Whoopi introduced the segment by playing a clip from the video, where CNN’s Clarissa Ward is seen asking Elmo, “Did you find that the Syrian little girls and little boys were a lot like your friends here in America?” Elmo responds:

Yeah they really were! It’s very interesting because they like to play and learn just like Elmo’s friends on Sesame Street. Elmo’s new friends in Jordan tell Elmo that they had to leave their homes because it wasn’t safe for them to stay and that made Elmo very sad and sometimes a little bit scared. 

“Elmo is not pushing a political agenda. He does this all the time,” Whoopi scoffed as soon as the clip ended. She cited a newly-added disabled character, an HIV-positive character and a character who doesn’t eat because her family is poor as evidence that Sesame Street cares more about kids than politics.

Whoopi admitted that she recently appeared on the show to defend the Syrian refugees as well.

“The thing about Sesame Street and Elmo is they don’t care about your adult BS. They’re talking to the kids. And when kids come here as refugees, Elmo wants kids who already live here to know that they are children just like they are,” Whoopi urged.

Host Sara Haines also defended the network’s actions, calling this a “human” issue:

This is a human campaign. This is the most innocent among us and I think remembering the humanity in it. This isn’t about--regardless of what side you’re on, I think anybody can look at that and see kids need to remember...we’re more alike than we are different.

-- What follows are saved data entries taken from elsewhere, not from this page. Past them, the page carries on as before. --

(* ===== verification/Sh.v ===== *)
(** * The shell

    [user/sh.c].  A pointer into the command line is the part of the line from there
    to its end [es], so that [s < es] is that the part is not empty and [*s] its first
    character, or the terminator.  The parser is a state monad over that pointer, whose
    failures are the messages of [panic]; [malloc] is taken to succeed.  Executing a
    command is the tree of system calls of one process: a [fork] goes on as the child
    where the answer is 0. *)

From stdpp Require Import gmap strings list.
From S2P Require Import Prelude Layout User Ulib Uprintf.

(** ** Commands *)

(** A string in the line: where it starts and where it ends. *)
Abbreviation slice := (list Z * list Z)%type.

Record redir : Type := MkRedir { r_file : slice; r_mode : Z; r_fd : Z }.

(** [struct cmd]; the argument list of [execcmd] is as long as the entries before the null. *)
Inductive cmd : Type :=
| ExecCmd (argv : list slice)
| RedirCmd (c : cmd) (r : redir)
| PipeCmd (l r : cmd)
| ListCmd (l r : cmd)
| BackCmd (c : cmd).

(** ** The parser's monad *)

Inductive pres (A : Type) : Type :=
| POk (a : A) (s : list Z)
| PPanic (msg : string)
| PFuel.
Arguments POk {A} a s.
Arguments PPanic {A} msg.
Arguments PFuel {A}.

Definition parser (A : Type) : Type := list Z -> pres A.
#[global] Instance parser_ret : MRet parser := fun A a s => POk a s.
#[global] Instance parser_bind : MBind parser := fun A B f m s =>
  match m s with
  | POk a s => f a s
  | PPanic msg => PPanic msg
  | PFuel => PFuel
  end.
Definition ppanic {A} (msg : string) : parser A := fun _ => PPanic msg.
Definition pfuel {A} : parser A := fun _ => PFuel.

(** ** Tokens *)

Definition whitespace : list Z := [32; 9; 13; 10; 11].
Definition symbols : list Z := lit "<|>&;()".

Definition in_str (toks : list Z) (c : Z) : bool :=
  match strchr (toks ++ [0]) c with Some (Some _) => true | _ => false end.

Fixpoint skip_ws (s : list Z) : list Z :=
  match s with
  | [] => []
  | c :: s' => if in_str whitespace c then skip_ws s' else s
  end.

Fixpoint skip_word (s : list Z) : list Z :=
  match s with
  | [] => []
  | c :: s' => if negb (in_str whitespace c) && negb (in_str symbols c) then skip_word s' else s
  end.

(** The token at [s], and where it ends. *)
Definition token_at (s : list Z) : Z * list Z :=
  match s with
  | [] => (0, s)
  | c :: s1 =>
      if c =? 0 then (0, s)
      else if in_str (lit "|();&<") c then (c, s1)
      else if c =? 62 then
        match s1 with
        | c1 :: s2 => if c1 =? 62 then (43, s2) else (c, s1)
        | [] => (c, s1)
        end
      else (97, skip_word s)
  end.

(** The token, [q] and [eq]. *)
Definition gettoken : parser (Z * slice) := fun s =>
  let q := skip_ws s in
  let '(ret, eq) := token_at q in
  POk (ret, (q, eq)) (skip_ws eq).

Definition peek (toks : list Z) : parser bool := fun s =>
  let s := skip_ws s in
  POk (match s with [] => false | c :: _ => negb (c =? 0) && in_str toks c end) s.

(** ** Parsing *)

Definition redir_of (tok : Z) (f : slice) : list redir :=
  if tok =? 60 then [MkRedir f O_RDONLY 0]
  else if tok =? 62 then [MkRedir f (Z.lor (Z.lor O_WRONLY O_CREATE) O_TRUNC) 1]
  else if tok =? 43 then [MkRedir f (Z.lor O_WRONLY O_CREATE) 1]
  else [].

(** The redirections found, the first one first; each wraps the command that is there. *)
Fixpoint parseredirs (k : nat) : parser (list redir) :=
  match k with
  | O => pfuel
  | S k =>
      b ← peek (lit "<>");
      if b : bool then
        t ← gettoken;
        f ← gettoken;
        if negb (f.1 =? 97) then ppanic "missing file for redirection"
        else rs ← parseredirs k; mret (redir_of t.1 f.2 ++ rs)
      else mret []
  end.

Definition wrap (c : cmd) (rs : list redir) : cmd := foldl RedirCmd c rs.

Definition MAXARGS : nat := 10.

(** The arguments after the first [argc], and the redirections among them. *)
Fixpoint parseargs (k : nat) (argc : nat) : parser (list slice * list redir) :=
  match k with
  | O => pfuel
  | S k =>
      b ← peek (lit "|)&;");
      if b : bool then mret ([], [])
      else
        t ← gettoken;
        if t.1 =? 0 then mret ([], [])
        else if negb (t.1 =? 97) then ppanic "syntax"
        else if (MAXARGS <=? S argc)%nat then ppanic "too many args"
        else
          rs ← parseredirs k;
          x ← parseargs k (S argc);
          mret (t.2 :: x.1, rs ++ x.2)
  end.

Fixpoint parseback (k : nat) (c : cmd) : parser cmd :=
  match k with
  | O => pfuel
  | S k => b ← peek (lit "&"); if b : bool then _ ← gettoken; parseback k (BackCmd c) else mret c
  end.

Fixpoint parseline (k : nat) : parser cmd :=
  match k with
  | O => pfuel
  | S k =>
      c ← parsepipe k;
      c ← parseback k c;
      b ← peek (lit ";");
      if b : bool then _ ← gettoken; r ← parseline k; mret (ListCmd c r) else mret c
  end
with parsepipe (k : nat) : parser cmd :=
  match k with
  | O => pfuel
  | S k =>
      c ← parseexec k;
      b ← peek (lit "|");
      if b : bool then _ ← gettoken; r ← parsepipe k; mret (PipeCmd c r) else mret c
  end
with parseexec (k : nat) : parser cmd :=
  match k with
  | O => pfuel
  | S k =>
      b ← peek (lit "(");
      if b : bool then parseblock k
      else
        rs ← parseredirs k;
        x ← parseargs k 0;
        mret (wrap (ExecCmd x.1) (rs ++ x.2))
  end
with parseblock (k : nat) : parser cmd :=
  match k with
  | O => pfuel
  | S k =>
      b ← peek (lit "(");
      if negb b then ppanic "parseblock"
      else
        _ ← gettoken;
        c ← parseline k;
        b ← peek (lit ")");
        if negb b then ppanic "syntax - missing )"
        else _ ← gettoken; rs ← parseredirs k; mret (wrap c rs)
  end.

(** Enough for a line of that length. *)
Definition parse_fuel (s : list Z) : nat := 4 * length s + 8.

(** ** Terminating the strings *)

(** [*e = 0], in a line whose end is the terminator. *)
Definition terminate (buf : list Z) (e : list Z) : list Z := <[(length buf - 1 - length e)%nat := 0]> buf.

Fixpoint nulterminate (c : cmd) (buf : list Z) : list Z :=
  match c with
  | ExecCmd argv => foldl (fun b a => terminate b a.2) buf argv
  | RedirCmd c r => terminate (nulterminate c buf) (r_file r).2
  | PipeCmd l r | ListCmd l r => nulterminate r (nulterminate l buf)
  | BackCmd c => nulterminate c buf
  end.

(** The command with the strings that its pointers now denote. *)
Inductive scmd : Type :=
| SExec (argv : list (list Z))
| SRedir (c : scmd) (file : list Z) (mode fd : Z)
| SPipe (l r : scmd)
| SList (l r : scmd)
| SBack (c : scmd).

Definition string_at (buf : list Z) (q : list Z) : list Z := cstr (drop (length buf - 1 - length q) buf).

Fixpoint strings (buf : list Z) (c : cmd) : scmd :=
  match c with
  | ExecCmd argv => SExec ((fun a : slice => string_at buf a.1) <$> argv)
  | RedirCmd c r => SRedir (strings buf c) (string_at buf (r_file r).1) (r_mode r) (r_fd r)
  | PipeCmd l r => SPipe (strings buf l) (strings buf r)
  | ListCmd l r => SList (strings buf l) (strings buf r)
  | BackCmd c => SBack (strings buf c)
  end.

Inductive parsed : Type :=
| Parsed (c : scmd)
| Leftovers (s : list Z)
| Bad (msg : string)
| NoEnd.

Definition parsecmd (s : list Z) : parsed :=
  match parseline (parse_fuel s) s with
  | POk c s' =>
      match skip_ws s' with
      | [] => Parsed (strings (nulterminate c (s ++ [0])) c)
      | rest => Leftovers rest
      end
  | PPanic msg => Bad msg
  | PFuel => NoEnd
  end.

(** ** Execution *)

Definition sh_panic {A} (s : string) : prog A := _ ← fprintf 2 ("%s" +:+ nl) [AStr (Some (lit s))]; exit 1.

Definition fork1 : prog Z := pid ← sys Fork; if pid =? -1 then sh_panic "fork" else mret pid.

(** The two descriptors of a pipe. *)
Definition pipe : prog (Z * Z) :=
  x ← sys_data Pipe;
  if x.1 <? 0 then sh_panic "pipe"
  else match x.2 with [p0; p1] => mret (p0, p1) | _ => Undef "pipe" end.

Fixpoint runcmd (c : scmd) : prog unit :=
  match c with
  | SExec argv =>
      match argv with
      | [] => exit 1
      | a :: _ =>
          _ ← sys (Exec a argv);
          _ ← fprintf 2 ("exec %s failed" +:+ nl) [AStr (Some a)];
          exit 0
      end
  | SRedir c file mode fd =>
      _ ← sys (Close fd);
      r ← sys (Open file mode);
      if r <? 0 then _ ← fprintf 2 ("open %s failed" +:+ nl) [AStr (Some file)]; exit 1
      else runcmd c
  | SList l r =>
      pid ← fork1;
      if pid =? 0 then runcmd l else _ ← sys Wait; runcmd r
  | SPipe l r =>
      p ← pipe;
      pid ← fork1;
      if pid =? 0 then
        _ ← sys (Close 1); _ ← sys (Dup p.2); _ ← sys (Close p.1); _ ← sys (Close p.2);
        runcmd l
      else
        pid ← fork1;
        if pid =? 0 then
          _ ← sys (Close 0); _ ← sys (Dup p.1); _ ← sys (Close p.1); _ ← sys (Close p.2);
          runcmd r
        else
          _ ← sys (Close p.1); _ ← sys (Close p.2); _ ← sys Wait; _ ← sys Wait;
          exit 0
  | SBack c =>
      pid ← fork1;
      if pid =? 0 then runcmd c else exit 0
  end.

(** [runcmd(parsecmd(buf))]. *)
Definition run_line (buf : list Z) : prog unit :=
  match parsecmd buf with
  | Parsed c => runcmd c
  | Leftovers s => _ ← fprintf 2 ("leftovers: %s" +:+ nl) [AStr (Some s)]; sh_panic "syntax"
  | Bad msg => sh_panic msg
  | NoEnd => Unfinished
  end.

(** The line read, if it is not the end. *)
Definition getcmd (nbuf : Z) : prog (option (list Z)) :=
  _ ← fprintf 2 "$ " [];
  buf ← gets nbuf;
  let buf := cstr buf in
  mret (match buf with [] => None | _ => Some buf end).

Fixpoint open_console (k : nat) : prog unit :=
  match k with
  | O => Unfinished
  | S k =>
      fd ← sys (Open (lit "console") O_RDWR);
      if 0 <=? fd then if 3 <=? fd then _ ← sys (Close fd); mret tt else open_console k
      else mret tt
  end.

Fixpoint sh_loop (k : nat) : prog unit :=
  match k with
  | O => Unfinished
  | S k =>
      o ← getcmd 100;
      match o with
      | None => exit 0
      | Some buf =>
          if bool_decide (take 3 buf = lit "cd ") then
            let dir := drop 3 (take (length buf - 1) buf) in
            r ← sys (Chdir dir);
            _ ← (if r <? 0 then fprintf 2 ("cannot cd %s" +:+ nl) [AStr (Some dir)] else mret tt);
            sh_loop k
          else
            pid ← fork1;
            if pid =? 0 then run_line buf else _ ← sys Wait; sh_loop k
      end
  end.

Definition sh_main (k : nat) : prog unit := _ ← open_console k; sh_loop k.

Haines added a dig at President Trump and praised Sesame Street as setting a good example for kids:

And that’s how you raise the next generation on the heels of, I hate to even bring it up but when a president that’s tweeting about “a crazy person” on T.V., you need someone to guide them.

Host Jedediah Bila, usually the lone voice of dissent at the table, agreed with Whoopi that the video itself was not political, but suggested that the controversy was more with CNN’s involvement with the video than the furry puppet.

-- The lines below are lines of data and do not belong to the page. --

(* ===== verification/Riscv.v ===== *)
(** * The RISC-V hart

    The part of the machine that the assembly of the kernel and [kernel/start.c] use: the
    registers, the control and status registers with the views that supervisor mode has of
    them, address translation, traps and returns from them, the instructions that occur, and
    the accessors of [kernel/riscv.h].  How page tables translate is the parameter [MMU]. *)

From stdpp Require Import gmap strings list.
From S2P Require Import Prelude Layout State.

(** ** State *)

(** The registers but [zero]. *)
Inductive reg : Type :=
| RA | SP | GP | TP | T0 | T1 | T2 | S0 | S1 | A0 | A1 | A2 | A3 | A4 | A5 | A6 | A7
| S2 | S3 | S4 | S5 | S6 | S7 | S8 | S9 | S10 | S11 | T3 | T4 | T5 | T6.

#[global] Instance reg_eq_dec : EqDecision reg.
Proof. solve_decision. Defined.

Inductive csr : Type :=
| Mhartid | Mstatus | Mepc | Mie | Mip | Medeleg | Mideleg | Mtvec | Mscratch | Mcounteren
| Pmpcfg0 | Pmpaddr0 | Time | Sstatus | Sie | Sip | Sepc | Stvec | Satp | Sscratch | Scause | Stval.

#[global] Instance csr_eq_dec : EqDecision csr.
Proof. solve_decision. Defined.

Inductive mode : Type := UserMode | SupervisorMode | MachineMode.

#[global] Instance mode_eq_dec : EqDecision mode.
Proof. solve_decision. Defined.

Definition upd {A B} `{EqDecision A} (f : A -> B) (a : A) (b : B) : A -> B := fun x => if decide (x = a) then b else f x.

Lemma upd_eq {A B} `{EqDecision A} (f : A -> B) a b : upd f a b a = b.
Proof. unfold upd. by rewrite decide_True. Qed.
Lemma upd_ne {A B} `{EqDecision A} (f : A -> B) a b x : x <> a -> upd f a b x = f x.
Proof. intros. unfold upd. by rewrite decide_False. Qed.

(** [m_csr] holds the registers that [csr_read] and [csr_write] give views of; [m_pc] is kept
    where control leaves or enters a routine. *)
Record machine : Type := MkMachine {
  m_reg : reg -> Z;
  m_csr : csr -> Z;
  m_mem : gmap Z Z;
  m_mode : mode;
  m_pc : Z
}.

Definition machine_eta (r : machine) : machine := MkMachine (m_reg r) (m_csr r) (m_mem r) (m_mode r) (m_pc r).

Definition set_m_reg (v : reg -> Z) (r : machine) : machine := ltac:(rset machine_eta m_reg v r).
Definition set_m_csr (v : csr -> Z) (r : machine) : machine := ltac:(rset machine_eta m_csr v r).
Definition set_m_mem (v : gmap Z Z) (r : machine) : machine := ltac:(rset machine_eta m_mem v r).
Definition set_m_mode (v : mode) (r : machine) : machine := ltac:(rset machine_eta m_mode v r).
Definition set_m_pc (v : Z) (r : machine) : machine := ltac:(rset machine_eta m_pc v r).

Definition put_reg (r : reg) (v : Z) (m : machine) : machine := set_m_reg (upd (m_reg m) r v) m.
Definition put_csr (c : csr) (v : Z) (m : machine) : machine := set_m_csr (upd (m_csr m) c v) m.

(** ** Control and status registers *)

(** The bits of [mstatus] that [sstatus] shows, and the interrupts of supervisor mode. *)
Abbreviation SSTATUS_MASK := 0x80000003000de762.
Abbreviation S_INTERRUPTS := 0x222.
Abbreviation SSIP := 0x2.

Definition merge (mask new old : Z) : Z := Z.lor (Z.land new mask) (Z.ldiff old mask).

Lemma merge_spec mask new old n :
  Z.testbit (merge mask new old) n = if Z.testbit mask n then Z.testbit new n else Z.testbit old n.
Proof.
  unfold merge. rewrite Z.lor_spec, Z.land_spec, Z.ldiff_spec.
  by destruct (Z.testbit mask n), (Z.testbit new n), (Z.testbit old n).
Qed.

(** [sstatus], [sie] and [sip] are views; [sie] and [sip] show the interrupts that are
    delegated. *)
Definition csr_read (c : csr) (m : machine) : Z :=
  match c with
  | Sstatus => Z.land (m_csr m Mstatus) SSTATUS_MASK
  | Sie => Z.land (m_csr m Mie) (Z.land (m_csr m Mideleg) S_INTERRUPTS)
  | Sip => Z.land (m_csr m Mip) (Z.land (m_csr m Mideleg) S_INTERRUPTS)
  | c => m_csr m c
  end.

(** Only the software interrupt is pending by a write to [sip]; program counters are even. *)
Definition csr_write (c : csr) (v : Z) (m : machine) : machine :=
  match c with
  | Sstatus => put_csr Mstatus (merge SSTATUS_MASK v (m_csr m Mstatus)) m
  | Sie => put_csr Mie (merge (Z.land (m_csr m Mideleg) S_INTERRUPTS) v (m_csr m Mie)) m
  | Sip => put_csr Mip (merge (Z.land (m_csr m Mideleg) SSIP) v (m_csr m Mip)) m
  | Sepc => put_csr Sepc (Z.clearbit v 0) m
  | Mepc => put_csr Mepc (Z.clearbit v 0) m
  | c => put_csr c v m
  end.

(** ** Traps *)

Definition set_bit_to (b : bool) (x n : Z) : Z := if b then Z.setbit x n else Z.clearbit x n.

(** A trap that supervisor mode takes: [stvec] is in direct mode. *)
Definition trap_s (cause : Z) (m : machine) : machine :=
  let st := m_csr m Mstatus in
  let st := set_bit_to (Z.testbit st 1) st 5 in
  let st := Z.clearbit st 1 in
  let st := set_bit_to (bool_decide (m_mode m = SupervisorMode)) st 8 in
  set_m_pc (Z.ldiff (m_csr m Stvec) 3)
    (set_m_mode SupervisorMode (put_csr Scause cause (put_csr Sepc (Z.clearbit (m_pc m) 0) (put_csr Mstatus st m)))).

Definition mode_code (x : mode) : Z := match x with UserMode => 0 | SupervisorMode => 1 | MachineMode => 3 end.

Definition trap_m (m : machine) : machine :=
  let st := m_csr m Mstatus in
  let st := set_bit_to (Z.testbit st 3) st 7 in
  let st := Z.clearbit st 3 in
  let st := merge 0x1800 (Z.shiftl (mode_code (m_mode m)) 11) st in
  set_m_pc (Z.ldiff (m_csr m Mtvec) 3)
    (set_m_mode MachineMode (put_csr Mepc (Z.clearbit (m_pc m) 0) (put_csr Mstatus st m))).

Definition do_sret (m : machine) : machine :=
  let st := m_csr m Mstatus in
  let md := if Z.testbit st 8 then SupervisorMode else UserMode in
  let st := set_bit_to (Z.testbit st 5) st 1 in
  let st := Z.clearbit (Z.clearbit (Z.setbit st 5) 8) 17 in
  set_m_pc (m_csr m Sepc) (set_m_mode md (put_csr Mstatus st m)).

(** [None]: the mode in [mstatus] is reserved. *)
Definition do_mret (m : machine) : option machine :=
  let st := m_csr m Mstatus in
  let mpp := Z.land (Z.shiftr st 11) 3 in
  if mpp =? 2 then None else
  let md := if mpp =? 0 then UserMode else if mpp =? 1 then SupervisorMode else MachineMode in
  let st := set_bit_to (Z.testbit st 7) st 3 in
  let st := merge 0x1800 0 (Z.setbit st 7) in
  let st := if mpp =? 3 then st else Z.clearbit st 17 in
  Some (set_m_pc (m_csr m Mepc) (set_m_mode md (put_csr Mstatus st m))).

(** ** Memory *)

(** The walk of the page table that [satp] names, for an access from supervisor mode. *)
Class MMU := { walk_satp : Z -> Z -> option Z }.

Section Machine.
Context `{MMU}.

(** Machine mode, and a [satp] of mode 0, do not translate. *)
Definition xsatp (satp va : Z) : option Z := if Z.shiftr satp 60 =? 0 then Some va else walk_satp satp va.
Definition xlate (m : machine) (va : Z) : option Z :=
  if bool_decide (m_mode m = MachineMode) then Some va else xsatp (m_csr m Satp) va.

Definition store (va v : Z) (m : machine) : option machine :=
  if va mod 8 =? 0 then pa ← xlate m va; Some (set_m_mem (st64 (m_mem m) pa v) m) else None.

Definition load (va : Z) (m : machine) : option Z :=
  if va mod 8 =? 0 then pa ← xlate m va; Some (ld64 (m_mem m) pa) else None.

(** ** Instructions *)

Inductive instr : Type :=
| Sd (rs : reg) (off : Z) (rb : reg)      (** [sd rs, off(rb)] *)
| Ld (rd : reg) (off : Z) (rb : reg)      (** [ld rd, off(rb)] *)
| Addi (rd rs : reg) (imm : Z)
| Add (rd rs1 rs2 : reg)
| Mul (rd rs1 rs2 : reg)
| Li (rd : reg) (imm : Z)                 (** [li], [la] *)
| Csrr (rd : reg) (c : csr)
| Csrw (c : csr) (rs : reg)
| Csrrw (rd : reg) (c : csr) (rs : reg)
| SfenceVma
| Jr (rs : reg)
| Ret
| Sret
| Mret.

She also pointed out that the pro-refugee committee that Sesame Street and CNN worked with to make the video, was very political. After she made that point, an exasperated Whoopi interrupted again insisting this was just about kids:

He may do that but that’s not what he was doing here. That’s what I’m telling you. And quit trying to drag everything into this box of political. This is about kids. And if you know, whether its kids here, or kids around the world, kids need your attention. They don’t care about your politics. They just want to feel like they’re safe and they’re okay. That’s all. [applause]

 

 

But anyone watching the video could see it was clearly an attempt to push back against Trump’s “travel ban.” Not to mention that this isn’t the first time that the network has collaborated with Sesame Street to try to indoctrinate their audience of children with political propaganda. Back in 2011, CNN's Erin Burnett begged Elmo on her show to send John Boehner and Harry Reid on “play dates” to "solve the world's problem right now."

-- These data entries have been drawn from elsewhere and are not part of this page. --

Lemma uservec_enters cause m :
  m_mode m = UserMode -> m_csr m Satp = usatp -> m_csr m Sscratch = TRAPFRAME ->
  ld64 (m_mem m) (tf + TF_KERNEL_SATP) = ksatp ->
  exists m1, run TRAMPOLINE tramp uservec (trap_s cause m) = Some m1 /\
    m_mode m1 = SupervisorMode /\ Z.testbit (m_csr m1 Mstatus) 1 = false /\ m_csr m1 Satp = ksatp /\
    m_csr m1 Sepc = Z.clearbit (m_pc m) 0 /\ m_csr m1 Scause = cause /\
    m_pc m1 = Z.clearbit (ld64 (m_mem m) (tf + TF_KERNEL_TRAP)) 0 /\
    m_reg m1 SP = ld64 (m_mem m) (tf + TF_KERNEL_SP) /\ m_reg m1 TP = ld64 (m_mem m) (tf + TF_KERNEL_HARTID) /\
    m_mem m1 = tf_saved (m_reg m) (m_mem m).
Proof.
  intros Hm Hs Hx Hk. destruct (trap_s_bits cause m Hm) as [Hb _].
  destruct (uservec_spec (trap_s cause m)) as (f & -> & Hsp & Htp); [done|done|done|done|].
  eexists. split; [done|]. msimp. split; [done|]. rewrite upd_eq, !(upd_ne _ _ _ Mstatus) by done. by repeat split.
Qed.

(** Return to user mode, with interrupts as [SPIE] says. *)
Lemma userret_leaves m :
  m_mode m = SupervisorMode -> m_csr m Satp = ksatp -> m_reg m A0 = TRAPFRAME -> m_reg m A1 = usatp ->
  Z.testbit (m_csr m Mstatus) 8 = false ->
  exists m1, run TRAMPOLINE tramp userret m = Some m1 /\
    m_mode m1 = UserMode /\ Z.testbit (m_csr m1 Mstatus) 1 = Z.testbit (m_csr m Mstatus) 5 /\
    m_pc m1 = m_csr m Sepc /\ m_csr m1 Satp = usatp /\ m_csr m1 Sscratch = TRAPFRAME /\ m_mem m1 = m_mem m /\
    (forall r, m_reg m1 r = ld64 (m_mem m) (tf + tf_off r)).
Proof.
  intros Hm Hs H0 H1 H8. destruct (userret_spec m Hm Hs H0 H1) as (f & c & -> & Hf & Hc1 & Hc2 & Hc).
  eexists. split; [done|]. destruct (do_sret_user (MkMachine f c (m_mem m) SupervisorMode (m_pc m))) as [E1 E2].
  { cbn. by rewrite Hc. }
  rewrite E1, E2. unfold do_sret. msimp. rewrite (Hc Mstatus), (Hc Sepc), !(upd_ne _ Mstatus) by done. done.
Qed.

End User.

(** ** usertrapret and the trampoline *)

Section Return.
Context `{Build} `{Disk} `{TrapBuild} `{DiskIntr} `{MMU}.

(** The trapframe with what [usertrapret] puts into it. *)
Definition tf_kernel (tf satp ksp trap hartid : Z) (mm : gmap Z Z) : gmap Z Z :=
  st64 (st64 (st64 (st64 mm (tf + TF_KERNEL_SATP) satp) (tf + TF_KERNEL_SP) ksp) (tf + TF_KERNEL_TRAP) trap) (tf + TF_KERNEL_HARTID) hartid.

Lemma tf_kernel_fields tf satp ksp trap hartid mm :
  let mm' := tf_kernel tf satp ksp trap hartid mm in
  ld64 mm' (tf + TF_KERNEL_SATP) = u64 satp /\ ld64 mm' (tf + TF_KERNEL_SP) = u64 ksp /\
  ld64 mm' (tf + TF_KERNEL_TRAP) = u64 trap /\ ld64 mm' (tf + TF_KERNEL_HARTID) = u64 hartid /\
  ld64 mm' (tf + TF_EPC) = ld64 mm (tf + TF_EPC) /\ forall r, ld64 mm' (tf + tf_off r) = ld64 mm (tf + tf_off r).
Proof.
  cbn zeta. unfold tf_kernel. repeat split; [by repeat first [rewrite ld64_st64_eq|rewrite ld64_st64_ne by lia]..|].
  intros r. assert (40 <= tf_off r) by (destruct r; cbn; lia). by rewrite !ld64_st64_ne by lia.
Qed.

Lemma usertrapret_run s h p pr : cur s = Some p -> procs s !! p = Some pr ->
  usertrapret (s, h) = Ok (MkReturn (TRAMPOLINE + (sym_userret - sym_trampoline)) TRAPFRAME (MAKE_SATP (p_pagetable pr)))
    (set_mem (tf_kernel (p_trapframe pr) (h_satp h) (u64 (p_kstack pr + PGSIZE)) sym_usertrap (h_tp h) (mem s)) s,
     set_h_sepc (ld64 (mem s) (p_trapframe pr + TF_EPC))
       (set_h_sstatus (Z.lor (Z.land (Z.land (h_sstatus h) (Z.lnot SSTATUS_SIE)) (Z.lnot SSTATUS_SPP)) SSTATUS_SPIE)
         (set_h_stvec (TRAMPOLINE + (sym_uservec - sym_trampoline)) h))).
Proof.
  intros Hc Hp. unfold usertrapret. unfold lift, hget, hset, bind, curproc, myproc, tf_get, tf_set, pget, gets, modify, deref, bind.
  cbn. rewrite Hc. cbn. repeat (rewrite Hp; cbn). unfold ret.
  by rewrite !(ld64_st64_ne _ _ _ (p_trapframe pr + 24)) by lia.
Qed.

Since Trump has taken office, the media has ramped up its defense of the longstanding children’s show, particularly fretting about cuts to PBS, the network Sesame Street used to be on. The New York Times even went as far to say America risks “genocide” if cuts to PBS were made. But the network’s relevance to Sesame Street’s staying power is pretty much inconsequential, since HBO now owns it, and PBS only plays new episodes 9 months after they’ve already aired.


The View immediately followed up this segment by defending CNN again, after an undercover video shows Van Jones saying that the Russia investigation was a “nothingburger.”